In practice this is rarely achievable for hidden or stigmatized populations, since drawing a random sample requires a sampling frame, exactly what link-tracing was developed to work around. The exception is when we start the chains from individuals selected from a previous sampling process. This might include a previous RDS survey or an initial Time-Location Sampling stage (as in Starfish).
3. Robust estimators
The Homophily Configuration Graph (HCG) and Salganik-Heckathorn (RDS-I) estimators have been shown to be robust to seed bias (Fellows 2018). If these estimators are used, seed bias can be mitigated. It is important to note that this adjustment requires underlying network assumptions that are risky to take for granted.
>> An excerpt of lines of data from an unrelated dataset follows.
(** * DiscoverCars crawler: a shallow embedding of [crawler.py]

    The crawler enumerates query prefixes breadth-first with a pool of
    worker threads, filters the records it receives through a shared set of
    record keys, hands the new records to a writer thread over a bounded
    queue, and periodically pickles its state.

    The embedding follows the source function by function.  Sequential code
    ([api_call], [load_previous], the body of [writer_thread], the
    deduplication loop of [worker]) becomes Rocq functions.  The threads of
    [crawl] become an interleaving semantics: every thread has a program
    counter, an action names the thread that moves and carries whatever the
    environment decides (what the network answers, in which order a Python
    set is listed), and [step] is the executable transition function.  A
    statement made under a lock is one transition. *)

From Stdlib Require Import ZArith Lia.
From stdpp Require Import base option list strings gmap sets pretty.

Local Open Scope string_scope.
Local Open Scope Z_scope.
Local Open Scope list_scope.

(** ** Constants *)

Definition ROOT : string := "https://www.discovercars.com".
Definition MAX_DEPTH : nat := 4.
Definition N_THREADS : nat := 8.

(** [string.ascii_lowercase] *)
Definition ascii_lowercase : string := "abcdefghijklmnopqrstuvwxyz".

(** ** Records

    The source receives records from [r.json()] and treats them as
    dictionaries with string keys.  Values are JSON scalars; [py_str] is
    what an f-string prints for them.  (Floats and nested containers do not
    occur in the key fields and are left out of the value type.) *)

Inductive JVal : Type :=
| JNull
| JBool (b : bool)
| JInt (n : Z)
| JStr (s : string).

Global Instance JVal_eq_dec : EqDecision JVal.
Proof. solve_decision. Defined.

Definition py_str (v : JVal) : string :=
  match v with
  | JNull => "None"
  | JBool true => "True"
  | JBool false => "False"
  | JInt n => pretty n
  | JStr s => s
  end.

Abbreviation Row := (gmap string JVal).

(** [f"{obj['location']}:{obj['placeID']}"]; [None] stands for the
    [KeyError] of a missing field. *)
Definition uid (obj : Row) : option string :=
  loc ← obj !! "location";
  pid ← obj !! "placeID";
  Some (py_str loc +:+ ":" +:+ py_str pid).

(** ** [api_call]

    One network attempt, as [api_call] distinguishes them. *)

Inductive Attempt : Type :=
| Responds (status : Z) (body : option (list Row))
    (* a response arrived; [body] is what [r.json()] gives, [None] when it raises *)
| ReadTimeout
| ConnectionError
| OtherError.  (* any exception [api_call] does not catch *)

Inductive ApiResult : Type :=
| Returned (data : list Row)
| Raised.

(** What one call does besides returning. *)
Inductive Effect : Type :=
| EGet (url : string)
| EStat (status : Z)
| ESleep (seconds : Z)
| ELogTimeout (prefix : string).

Global Instance Effect_eq_dec : EqDecision Effect.
Proof. solve_decision. Defined.

Definition autocomplete_url (prefix : string) : string :=
  ROOT +:+ "/en/search/autocomplete/" +:+ prefix.

(** [r.raise_for_status()] raises for 4xx and 5xx. *)
Definition raise_for_status (status : Z) : bool :=
  (400 <=? status) && (status <? 600).

(** [net k] is the outcome of the [k]-th attempt of this call.  [retries] is
    a Python [int]; the test [if retries:] only asks whether it is non-zero,
    so the recursion is not structural and the model takes fuel: [None]
    means the fuel ran out before the call returned. *)
Fixpoint api_call (fuel : nat) (net : nat → Attempt) (k : nat)
    (prefix : string) (retries : Z) : option (ApiResult * list Effect) :=
  match fuel with
  | O => None
  | S fuel' =>
    let url := autocomplete_url prefix in
    match net k with
    | Responds status body =>
      if decide (status = 404) then Some (Returned [], [EGet url; EStat status])
      else if raise_for_status status then Some (Raised, [EGet url; EStat status])
      else match body with
           | Some data => Some (Returned data, [EGet url; EStat status])
           | None => Some (Raised, [EGet url; EStat status])
           end
    | ReadTimeout | ConnectionError =>
      if decide (retries = 0)
      then Some (Returned [], [EGet url; ELogTimeout prefix])
      else
        match api_call fuel' net (S k) prefix (retries - 1) with
        | Some (res, eff) => Some (res, EGet url :: ESleep 2 :: eff)
        | None => None
        end
    | OtherError => Some (Raised, [EGet url])
    end
  end.

(** The number of network attempts in an effect log. *)
Definition is_get (e : Effect) : bool :=
  match e with EGet _ => true | _ => false end.

Definition attempts (eff : list Effect) : nat :=
  length (filter (λ e, is_get e) eff).

(** The worker calls [api_call(sess, prefix, token)], so [retries] is 3. *)
Definition DEFAULT_RETRIES : Z := 3.

(** ** The deduplication loop of [worker] (the body of [with seen_lock])

    Returns the set as the loop leaves it and the rows collected; the rows
    are [None] when a record lacks a key field, in which case the
    [KeyError] leaves the keys added so far in the set. *)
Fixpoint dedup_loop (data : list Row) (seen_ids : gset string)
    (new_rows : list Row) : gset string * option (list Row) :=
  match data with
  | [] => (seen_ids, Some new_rows)
  | obj :: rest =>
    match uid obj with
    | None => (seen_ids, None)
    | Some k =>
      if decide (k ∈ seen_ids) then dedup_loop rest seen_ids new_rows
      else dedup_loop rest ({[k]} ∪ seen_ids) (new_rows ++ [obj])
    end
  end.

Definition mk_row (loc : string) (pid : Z) : Row :=
  {[ "location" := JStr loc; "placeID" := JInt pid ]}.


(** The retry budget the crawler runs with is within the fuel the step
    function gives [api_call]. *)
Definition API_FUEL : nat := 4.

(** ** [queue.Queue]

    The fields of the Python object that the crawler depends on: the items,
    the count of unfinished tasks that [put] raises and [task_done] lowers,
    and [maxsize] (zero or less: unbounded).  An operation that would block
    returns [None]. *)

Record Queue (A : Type) : Type := mkQueue {
  q_items : list A;
  q_unfinished : Z;
  q_maxsize : Z;
}.
Arguments mkQueue {A} _ _ _.
Arguments q_items {A} _.
Arguments q_unfinished {A} _.
Arguments q_maxsize {A} _.

Definition q_new {A} (maxsize : Z) : Queue A := mkQueue [] 0 maxsize.

Definition q_size {A} (q : Queue A) : Z := Z.of_nat (length (q_items q)).

Definition q_full {A} (q : Queue A) : bool :=
  (0 <? q_maxsize q) && (q_maxsize q <=? q_size q).

Definition q_put {A} (x : A) (q : Queue A) : option (Queue A) :=
  if q_full q then None
  else Some (mkQueue (q_items q ++ [x]) (q_unfinished q + 1) (q_maxsize q)).

Definition q_get {A} (q : Queue A) : option (A * Queue A) :=
  match q_items q with
  | [] => None
  | x :: rest => Some (x, mkQueue rest (q_unfinished q) (q_maxsize q))
  end.

(** [task_done] raises [ValueError] when called more often than [put]. *)
Definition q_task_done {A} (q : Queue A) : option (Queue A) :=
  if q_unfinished q - 1 <? 0 then None
  else Some (mkQueue (q_items q) (q_unfinished q - 1) (q_maxsize q)).

(** ** The files: checkpoint, CSV, JSON lines *)

Record Checkpoint : Type := mkCheckpoint {
  ck_seen_ids : gset string;
  ck_queue : list string;
  ck_processed : Z;
}.

(** What [pickle.load] finds in [queue_state.pkl]. *)
Inductive Pickle : Type :=
| PickleState (c : Checkpoint)
| PickleGarbage.

Record Disk : Type := mkDisk {
  state_file : option Pickle;            (* [None]: the file does not exist *)
  csv_file : option (list (list JVal));  (* rows of cells, header included *)
  json_file : list Row;                  (* one record per line *)
}.

(** Iterating a Python string gives its one-character strings. *)
Fixpoint py_list (s : string) : list string :=
  match s with
  | EmptyString => []
  | String c rest => String c EmptyString :: py_list rest
  end.

(** [load_previous]; [None] is the exception of an unreadable file. *)
Definition load_previous (d : Disk) : option (gset string * list string * Z) :=
  match state_file d with
  | None => Some (∅, py_list ascii_lowercase, 0)
  | Some (PickleState c) => Some (ck_seen_ids c, ck_queue c, ck_processed c)
  | Some PickleGarbage => None
  end.

Definition save_state (seen : gset string) (queue : list string)
    (processed : Z) (d : Disk) : Disk :=
  mkDisk (Some (PickleState (mkCheckpoint seen queue processed)))
         (csv_file d) (json_file d).

(** ** The writer's helpers *)

Definition first : list string :=
  ["country"; "countryID"; "city"; "cityID"; "location"; "place";
   "placeID"; "lat"; "lng"].

(** [{k for r in rows for k in r}] *)
Definition batch_keys (rows : list Row) : gset string := ⋃ (dom <$> rows).

(** [list(s)] of a Python set [s] lists every element once, in an order the
    language does not fix. *)
Definition listing_of (order : list string) (s : gset string) : Prop :=
  NoDup order ∧ list_to_set order = s.

Global Instance listing_of_dec order s : Decision (listing_of order s).
Proof. unfold listing_of. apply _. Defined.

(** [first + [k for k in fieldnames if k not in first]] *)
Definition schema_of (order : list string) : list string :=
  first ++ filter (λ k, k ∉ first) order.

(** A [DictWriter] row with [extrasaction="ignore"] and the default
    [restval]: one cell per field name, the empty string where the record
    has no such field. *)
Definition csv_row (fieldnames : list string) (r : Row) : list JVal :=
  (λ k, default (JStr "") (r !! k)) <$> fieldnames.

Definition header_row (fieldnames : list string) : list JVal :=
  JStr <$> fieldnames.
That said, these estimators are recommended when seed bias is of concern.
By contrast, Gile’s Successive Sampling and Volz-Heckathorn (RDS-II) only adjust for popularity bias and remain biased when seeds are biased.
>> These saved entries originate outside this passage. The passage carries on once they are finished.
(** * The subword tokenizer of [tokenization.ipynb]

    A shallow embedding of the notebook's own code: the sentinel scan
    ([START], [END]), [add_start_end], [cleanup_text], the methods of
    [CustomTokenizer] and [write_vocab_file], together with the TensorFlow
    operations they are written with (modelled on ragged tensors as lists of
    rows).  The WordPiece tokenizer that the class wraps
    ([text.BertTokenizer]) is a collaborator: the notebook's code is
    parametrised by it, and a model of it following the specification is
    given in a module of its own. *)

From Stdlib Require Import Ascii String.
From stdpp Require Import base numbers list strings gmap.

Open Scope Z_scope.

(** ** Texts, ragged tensors, raised errors *)

(** A Python [str] / TensorFlow string scalar: a sequence of characters,
    each given by its code point, for texts of code points below 256 (the
    Latin-1 range the corpus filter admits); an [ascii] is a code point,
    not a byte of an encoding. *)
Abbreviation text := (list ascii) (only parsing).

Definition str (s : string) : text := list_ascii_of_string s.

(** A ragged tensor of rank 2 is a list of rows of independent length. *)
Abbreviation RaggedTensor A := (list (list A)) (only parsing).

(** The exceptions the modelled operations raise. *)
Inductive exn : Type :=
  | IndexOutOfRange (index : Z) (size : nat)
  | EmptyReduction
  | RowCountMismatch
  | FileNotFound (path : string)
  | CorruptVocabulary.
Seed-bias reduction strategies by method
| Method | Long recruitment chains | Seeds start at equilibrium | Robust estimators |
|---|---|---|---|
| SALT | ✅ | ✅* | With HCG or RDS-I |
| RDS | ✅ | ❌ | With HCG or RDS-I |
| Starfish | ❌ | ✅ | ❌ |
| BBS-lite | ❌ | ❌ | With HCG or RDS-I |
| Snowball | ❌ | ❌ | ❌ |
* Initial seeds in SALT are not at equilibrium, but those selected for re-recruitment via the optional continuous-sampling recruitment pool are.
SALT Software
The SALT software can be used with any of the sampling designs where recruitment chains are tracked (SALT Sampling, RDS, Starfish, and BBS-lite). The statistical rigor of the study, and hence the statistical validity of its results, depends on how well the implemented design addresses the sources of bias inherent in link-tracing designs. For example, a study with long chains will generally be better than one with short chains, and one that starts from equilibrium will generally be better than one started from biased seeds.
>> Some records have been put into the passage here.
(** C4.  Two runs of the sweep over the same file that differ only in what
    the check or the notification of the watch at position [k] did (one of
    them may have raised there): the calls of [send_message] for the other
    positions and their outcomes are the same, and every record with another
    id than that watch is removed in one run exactly when it is removed in the
    other.  The sweep is a total function of what the checks and the
    notifications do, so no such failure ends it. *)
Theorem sweep_isolation :
  forall check check' send send' now (f : data_file) (k : nat),
    (forall j it, j <> k -> check' j it = check j it) ->
    (forall j it res, j <> k -> send' j it res = send j it res) ->
    let s := _check_once_and_notify check send now f in
    let s' := _check_once_and_notify check' send' now f in
    List.filter (fun a => bool_decide (av_pos a <> k)) s'.2
    = List.filter (fun a => bool_decide (av_pos a <> k)) s.2
    /\ (forall d,
          (forall it, _list_all_items now f !! k = Some it -> get d "id" <> id it) ->
          (In d (_load s'.1) <-> In d (_load s.1))).
Proof.
  intros check check' send send' now f k Hcheck Hsend s s'. split.
  - subst s s'. rewrite !sweep_avisos, !notificaciones_eq. cbn [snd].
    rewrite !filter_omap. apply omap_imap_ext. intros i it _.
    unfold _check_item, aviso_de.
    destruct (decide (i = k)) as [->|Hne].
    + destruct (check' k it) as [r'|], (check k it) as [r|];
        repeat match goal with |- context [es_ok ?r] => destruct (es_ok r) end;
        cbn [av_pos]; rewrite ?bool_decide_eq_false_2 by tauto; done.
    + rewrite Hcheck by done. destruct (check i it) as [r|]; [|done].
      rewrite Hsend by done. done.
  - intros d Hother. subst s s'. rewrite !sweep_load.
    assert (Hiff : get d "id" ∈ (notificaciones check' send' (_list_all_items now f)).1
                   <-> get d "id" ∈ (notificaciones check send (_list_all_items now f)).1).
    { rewrite !en_cola. split.
      - intros (i & it & Hit & (res & Hc & Hok & Hs) & Hid).
        assert (i <> k) as Hne by (intros ->; by apply (Hother it)).
        exists i, it. split; [done|]. split; [|done]. exists res.
        rewrite <- Hcheck, <- Hsend by done. done.
      - intros (i & it & Hit & (res & Hc & Hok & Hs) & Hid).
        assert (i <> k) as Hne by (intros ->; by apply (Hother it)).
        exists i, it. split; [done|]. split; [|done]. exists res.
        rewrite Hcheck, Hsend by done. done. }
    tauto.
Qed.

(** ** The availability check *)

Section SelectionFacts.

Context (hora : string) (tol : Z).

Local Abbreviation diff s := (Scraper._min_diff s hora).

Lemma paso_eq (m : option Scraper.viaje) (md : Z) (x : Scraper.viaje) :
  Scraper.paso hora tol (m, md) x
  = match x !! "salida" with
    | None => (m, md)
    | Some s => if (diff s <=? tol) && (diff s <? md) then (Some x, diff s) else (m, md)
    end.
Proof. reflexivity. Qed.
How SALT Sampling applies these strategies
SALT is designed to apply all three strategies simultaneously:
- Long chains: Because SALT is continuous rather than time-boxed, chains can grow long over months or years, well past the point at which traditional RDS studies stop.
- Seeds drawn from the recruitment pool: When chains run dry, SALT does not restart with new convenience seeds. Instead the next “seed” is drawn from the recruitment pool, the running list of participants who have already been enrolled. Once the pool has filled with link-traced participants, drawing from it is equivalent to drawing from an equilibrium chain, so the new seed carries no bias.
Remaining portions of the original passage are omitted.